Problem description
Return exactly the lines below, starting with the one that has "unfold log at 1 2." and going on through the one that has "(w1, (tr ++ logged".

Input data
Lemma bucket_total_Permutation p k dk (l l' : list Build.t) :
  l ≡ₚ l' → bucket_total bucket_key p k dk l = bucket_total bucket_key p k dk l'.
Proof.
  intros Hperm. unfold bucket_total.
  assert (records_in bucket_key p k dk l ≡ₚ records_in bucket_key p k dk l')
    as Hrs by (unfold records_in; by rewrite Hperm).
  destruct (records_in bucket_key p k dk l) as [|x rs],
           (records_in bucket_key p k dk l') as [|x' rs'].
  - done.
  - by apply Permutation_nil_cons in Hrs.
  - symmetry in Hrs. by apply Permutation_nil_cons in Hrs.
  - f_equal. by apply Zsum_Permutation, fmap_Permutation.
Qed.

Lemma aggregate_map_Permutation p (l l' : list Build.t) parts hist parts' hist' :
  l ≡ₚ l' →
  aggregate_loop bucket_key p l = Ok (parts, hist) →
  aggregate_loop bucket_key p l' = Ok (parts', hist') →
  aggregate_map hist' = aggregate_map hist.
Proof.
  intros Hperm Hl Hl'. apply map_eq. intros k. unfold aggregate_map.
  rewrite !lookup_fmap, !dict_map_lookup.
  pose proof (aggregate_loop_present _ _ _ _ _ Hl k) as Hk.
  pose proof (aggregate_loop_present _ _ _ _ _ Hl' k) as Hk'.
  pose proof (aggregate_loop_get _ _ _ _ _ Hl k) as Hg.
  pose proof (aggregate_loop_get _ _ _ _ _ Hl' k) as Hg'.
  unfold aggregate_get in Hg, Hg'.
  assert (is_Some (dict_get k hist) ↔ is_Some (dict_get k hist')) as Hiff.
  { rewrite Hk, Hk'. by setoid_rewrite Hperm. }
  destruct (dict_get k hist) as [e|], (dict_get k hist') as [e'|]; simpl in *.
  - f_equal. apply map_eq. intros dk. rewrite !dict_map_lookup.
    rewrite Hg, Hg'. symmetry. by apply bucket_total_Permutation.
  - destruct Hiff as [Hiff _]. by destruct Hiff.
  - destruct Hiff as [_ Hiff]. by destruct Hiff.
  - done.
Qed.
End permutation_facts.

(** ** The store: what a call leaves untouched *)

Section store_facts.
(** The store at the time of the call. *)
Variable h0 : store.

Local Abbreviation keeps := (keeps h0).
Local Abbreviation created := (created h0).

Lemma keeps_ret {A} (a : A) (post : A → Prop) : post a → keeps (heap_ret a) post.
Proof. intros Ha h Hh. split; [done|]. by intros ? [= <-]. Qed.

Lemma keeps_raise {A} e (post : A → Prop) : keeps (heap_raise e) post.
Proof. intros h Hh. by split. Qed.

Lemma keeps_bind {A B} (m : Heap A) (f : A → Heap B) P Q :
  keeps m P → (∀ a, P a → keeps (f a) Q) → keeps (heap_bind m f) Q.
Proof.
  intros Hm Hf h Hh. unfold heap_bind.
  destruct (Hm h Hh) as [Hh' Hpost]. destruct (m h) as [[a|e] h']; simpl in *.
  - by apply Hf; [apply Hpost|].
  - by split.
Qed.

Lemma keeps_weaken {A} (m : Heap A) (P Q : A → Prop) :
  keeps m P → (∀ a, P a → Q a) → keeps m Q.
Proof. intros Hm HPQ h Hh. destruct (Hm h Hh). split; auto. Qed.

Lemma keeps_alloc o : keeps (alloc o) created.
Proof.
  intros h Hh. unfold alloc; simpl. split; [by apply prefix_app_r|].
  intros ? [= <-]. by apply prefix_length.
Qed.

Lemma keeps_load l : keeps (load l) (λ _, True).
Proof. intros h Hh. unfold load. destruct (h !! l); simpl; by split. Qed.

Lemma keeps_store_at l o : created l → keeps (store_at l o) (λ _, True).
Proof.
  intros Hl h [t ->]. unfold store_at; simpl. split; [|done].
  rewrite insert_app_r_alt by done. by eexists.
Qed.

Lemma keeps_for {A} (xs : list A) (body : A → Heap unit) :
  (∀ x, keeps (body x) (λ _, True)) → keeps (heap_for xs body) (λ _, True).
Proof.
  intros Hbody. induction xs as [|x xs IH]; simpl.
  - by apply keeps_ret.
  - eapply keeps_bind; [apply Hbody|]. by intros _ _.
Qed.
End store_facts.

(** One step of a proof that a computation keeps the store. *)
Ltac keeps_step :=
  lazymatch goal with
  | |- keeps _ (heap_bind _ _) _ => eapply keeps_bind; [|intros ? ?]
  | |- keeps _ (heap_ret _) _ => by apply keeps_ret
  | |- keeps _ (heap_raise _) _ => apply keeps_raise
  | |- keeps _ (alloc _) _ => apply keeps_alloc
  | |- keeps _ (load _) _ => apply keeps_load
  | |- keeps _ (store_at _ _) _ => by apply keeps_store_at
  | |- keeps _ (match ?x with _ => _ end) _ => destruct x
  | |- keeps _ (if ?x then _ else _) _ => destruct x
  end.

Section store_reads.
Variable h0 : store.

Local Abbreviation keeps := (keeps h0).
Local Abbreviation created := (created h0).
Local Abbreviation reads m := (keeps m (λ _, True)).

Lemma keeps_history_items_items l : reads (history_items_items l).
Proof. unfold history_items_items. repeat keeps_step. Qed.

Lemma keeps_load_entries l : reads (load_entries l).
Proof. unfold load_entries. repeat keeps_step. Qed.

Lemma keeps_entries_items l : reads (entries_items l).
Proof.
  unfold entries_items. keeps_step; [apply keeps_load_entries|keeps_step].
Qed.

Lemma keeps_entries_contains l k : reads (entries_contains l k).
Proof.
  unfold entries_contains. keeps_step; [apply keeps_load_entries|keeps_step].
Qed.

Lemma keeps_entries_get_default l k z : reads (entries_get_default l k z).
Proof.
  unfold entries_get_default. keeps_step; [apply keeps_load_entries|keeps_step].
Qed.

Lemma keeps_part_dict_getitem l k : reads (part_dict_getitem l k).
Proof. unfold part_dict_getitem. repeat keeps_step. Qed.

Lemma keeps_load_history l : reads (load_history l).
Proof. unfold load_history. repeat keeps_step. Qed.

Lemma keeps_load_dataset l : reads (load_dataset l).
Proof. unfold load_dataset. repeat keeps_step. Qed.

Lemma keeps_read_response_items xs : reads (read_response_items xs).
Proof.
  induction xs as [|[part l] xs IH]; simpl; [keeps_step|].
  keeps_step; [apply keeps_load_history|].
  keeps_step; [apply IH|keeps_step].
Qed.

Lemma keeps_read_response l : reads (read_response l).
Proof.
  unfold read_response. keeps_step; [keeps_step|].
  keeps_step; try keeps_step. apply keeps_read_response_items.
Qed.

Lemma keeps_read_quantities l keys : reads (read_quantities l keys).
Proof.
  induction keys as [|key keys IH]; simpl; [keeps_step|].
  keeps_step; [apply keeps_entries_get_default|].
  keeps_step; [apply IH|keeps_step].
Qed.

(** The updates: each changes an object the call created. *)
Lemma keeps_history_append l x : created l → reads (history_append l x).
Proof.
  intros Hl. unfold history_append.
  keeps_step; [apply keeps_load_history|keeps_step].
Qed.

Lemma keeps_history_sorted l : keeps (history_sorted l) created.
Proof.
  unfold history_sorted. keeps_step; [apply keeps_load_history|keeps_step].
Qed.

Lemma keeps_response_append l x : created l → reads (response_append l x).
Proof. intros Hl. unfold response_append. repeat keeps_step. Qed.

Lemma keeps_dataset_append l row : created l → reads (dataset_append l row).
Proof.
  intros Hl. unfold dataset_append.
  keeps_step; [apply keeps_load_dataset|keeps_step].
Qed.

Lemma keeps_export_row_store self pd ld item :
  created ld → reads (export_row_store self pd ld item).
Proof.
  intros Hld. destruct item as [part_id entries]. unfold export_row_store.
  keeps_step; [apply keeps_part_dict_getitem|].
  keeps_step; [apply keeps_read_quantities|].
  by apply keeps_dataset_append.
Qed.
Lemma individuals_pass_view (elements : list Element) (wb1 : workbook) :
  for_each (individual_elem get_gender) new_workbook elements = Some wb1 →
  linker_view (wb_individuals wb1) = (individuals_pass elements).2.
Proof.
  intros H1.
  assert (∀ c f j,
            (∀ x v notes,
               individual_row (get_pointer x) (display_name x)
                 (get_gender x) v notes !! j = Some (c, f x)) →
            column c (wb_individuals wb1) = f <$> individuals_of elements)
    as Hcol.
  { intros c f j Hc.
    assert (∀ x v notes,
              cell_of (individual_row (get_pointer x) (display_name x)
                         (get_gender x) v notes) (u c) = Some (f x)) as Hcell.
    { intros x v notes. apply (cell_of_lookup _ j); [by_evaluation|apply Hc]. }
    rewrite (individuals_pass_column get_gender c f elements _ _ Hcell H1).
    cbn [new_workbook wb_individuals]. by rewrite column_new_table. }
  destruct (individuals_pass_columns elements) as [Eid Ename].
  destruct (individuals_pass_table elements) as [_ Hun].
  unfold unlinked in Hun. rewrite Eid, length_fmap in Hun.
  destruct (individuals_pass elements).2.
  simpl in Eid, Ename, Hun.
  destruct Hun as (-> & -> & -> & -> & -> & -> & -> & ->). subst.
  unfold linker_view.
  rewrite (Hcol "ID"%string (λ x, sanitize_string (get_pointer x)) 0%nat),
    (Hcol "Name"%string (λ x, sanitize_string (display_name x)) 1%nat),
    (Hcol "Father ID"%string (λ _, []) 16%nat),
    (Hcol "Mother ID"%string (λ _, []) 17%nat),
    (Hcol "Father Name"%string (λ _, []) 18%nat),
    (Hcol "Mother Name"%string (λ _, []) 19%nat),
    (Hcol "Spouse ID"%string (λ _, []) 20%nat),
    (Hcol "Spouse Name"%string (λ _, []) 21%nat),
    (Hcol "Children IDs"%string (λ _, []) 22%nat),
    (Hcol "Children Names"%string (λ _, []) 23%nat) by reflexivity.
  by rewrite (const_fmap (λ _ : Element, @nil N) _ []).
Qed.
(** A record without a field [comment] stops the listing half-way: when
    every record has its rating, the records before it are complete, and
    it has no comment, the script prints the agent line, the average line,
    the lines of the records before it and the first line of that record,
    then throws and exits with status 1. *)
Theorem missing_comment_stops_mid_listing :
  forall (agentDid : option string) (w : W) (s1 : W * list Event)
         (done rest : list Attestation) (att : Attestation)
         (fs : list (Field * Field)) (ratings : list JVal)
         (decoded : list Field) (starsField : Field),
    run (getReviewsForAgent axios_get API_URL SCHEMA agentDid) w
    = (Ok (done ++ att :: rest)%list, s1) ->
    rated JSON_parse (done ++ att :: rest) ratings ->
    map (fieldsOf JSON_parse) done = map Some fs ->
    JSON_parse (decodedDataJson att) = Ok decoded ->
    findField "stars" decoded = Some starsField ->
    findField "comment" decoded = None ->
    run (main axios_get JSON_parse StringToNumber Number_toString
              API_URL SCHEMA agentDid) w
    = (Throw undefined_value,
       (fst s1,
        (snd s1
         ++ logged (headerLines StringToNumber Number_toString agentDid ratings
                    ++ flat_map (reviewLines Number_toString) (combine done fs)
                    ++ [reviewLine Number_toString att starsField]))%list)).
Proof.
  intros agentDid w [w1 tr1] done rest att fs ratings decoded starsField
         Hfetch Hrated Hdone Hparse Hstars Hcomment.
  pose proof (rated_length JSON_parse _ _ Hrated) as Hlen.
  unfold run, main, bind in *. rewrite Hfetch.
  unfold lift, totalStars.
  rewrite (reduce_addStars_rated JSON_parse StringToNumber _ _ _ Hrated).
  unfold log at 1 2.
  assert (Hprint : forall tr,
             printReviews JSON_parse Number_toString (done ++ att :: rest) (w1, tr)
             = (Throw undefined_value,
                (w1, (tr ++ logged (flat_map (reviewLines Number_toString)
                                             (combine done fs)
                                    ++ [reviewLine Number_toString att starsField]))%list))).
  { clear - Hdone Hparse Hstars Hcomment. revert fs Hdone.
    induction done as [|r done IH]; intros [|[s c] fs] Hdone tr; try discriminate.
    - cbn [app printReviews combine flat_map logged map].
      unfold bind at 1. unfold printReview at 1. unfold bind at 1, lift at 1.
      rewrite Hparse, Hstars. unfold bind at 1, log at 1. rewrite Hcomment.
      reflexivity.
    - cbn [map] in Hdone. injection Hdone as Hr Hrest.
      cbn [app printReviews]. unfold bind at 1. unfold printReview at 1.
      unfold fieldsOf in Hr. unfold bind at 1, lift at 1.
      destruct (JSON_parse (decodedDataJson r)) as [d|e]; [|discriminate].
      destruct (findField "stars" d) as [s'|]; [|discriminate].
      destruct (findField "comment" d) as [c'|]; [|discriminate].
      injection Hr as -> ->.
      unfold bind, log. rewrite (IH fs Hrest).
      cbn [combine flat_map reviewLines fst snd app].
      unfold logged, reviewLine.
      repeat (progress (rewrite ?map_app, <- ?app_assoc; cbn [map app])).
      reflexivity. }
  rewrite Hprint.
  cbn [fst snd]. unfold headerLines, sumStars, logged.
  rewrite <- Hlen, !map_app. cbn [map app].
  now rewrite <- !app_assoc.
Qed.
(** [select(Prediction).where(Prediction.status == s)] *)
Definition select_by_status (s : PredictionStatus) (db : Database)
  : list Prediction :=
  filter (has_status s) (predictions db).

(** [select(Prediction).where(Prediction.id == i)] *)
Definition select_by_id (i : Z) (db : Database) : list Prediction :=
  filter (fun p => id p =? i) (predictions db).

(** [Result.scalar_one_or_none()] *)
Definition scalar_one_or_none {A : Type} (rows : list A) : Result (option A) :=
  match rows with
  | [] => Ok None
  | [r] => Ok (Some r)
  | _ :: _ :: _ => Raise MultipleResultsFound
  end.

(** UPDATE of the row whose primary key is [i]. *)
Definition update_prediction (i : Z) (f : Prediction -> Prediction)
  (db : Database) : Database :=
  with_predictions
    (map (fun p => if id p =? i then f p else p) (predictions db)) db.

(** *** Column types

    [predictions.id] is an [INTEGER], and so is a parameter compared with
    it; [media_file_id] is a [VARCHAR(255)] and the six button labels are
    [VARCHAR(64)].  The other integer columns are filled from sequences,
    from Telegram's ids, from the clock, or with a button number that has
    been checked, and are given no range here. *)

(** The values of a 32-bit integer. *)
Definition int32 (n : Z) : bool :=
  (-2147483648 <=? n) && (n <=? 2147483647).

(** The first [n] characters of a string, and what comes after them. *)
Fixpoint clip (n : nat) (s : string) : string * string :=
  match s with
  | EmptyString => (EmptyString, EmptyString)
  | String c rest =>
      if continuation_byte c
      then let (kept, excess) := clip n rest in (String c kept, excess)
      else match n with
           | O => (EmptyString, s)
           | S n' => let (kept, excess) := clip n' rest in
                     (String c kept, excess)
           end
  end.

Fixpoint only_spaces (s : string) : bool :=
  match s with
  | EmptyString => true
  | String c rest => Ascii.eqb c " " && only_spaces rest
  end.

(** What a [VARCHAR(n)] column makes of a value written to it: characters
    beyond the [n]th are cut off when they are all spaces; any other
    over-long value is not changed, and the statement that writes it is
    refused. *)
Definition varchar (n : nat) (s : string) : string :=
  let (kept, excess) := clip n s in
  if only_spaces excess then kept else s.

Reply
  unfold log at 1 2.
  assert (Hprint : forall tr,
             printReviews JSON_parse Number_toString (done ++ att :: rest) (w1, tr)
             = (Throw undefined_value,
                (w1, (tr ++ logged (flat_map (reviewLines Number_toString)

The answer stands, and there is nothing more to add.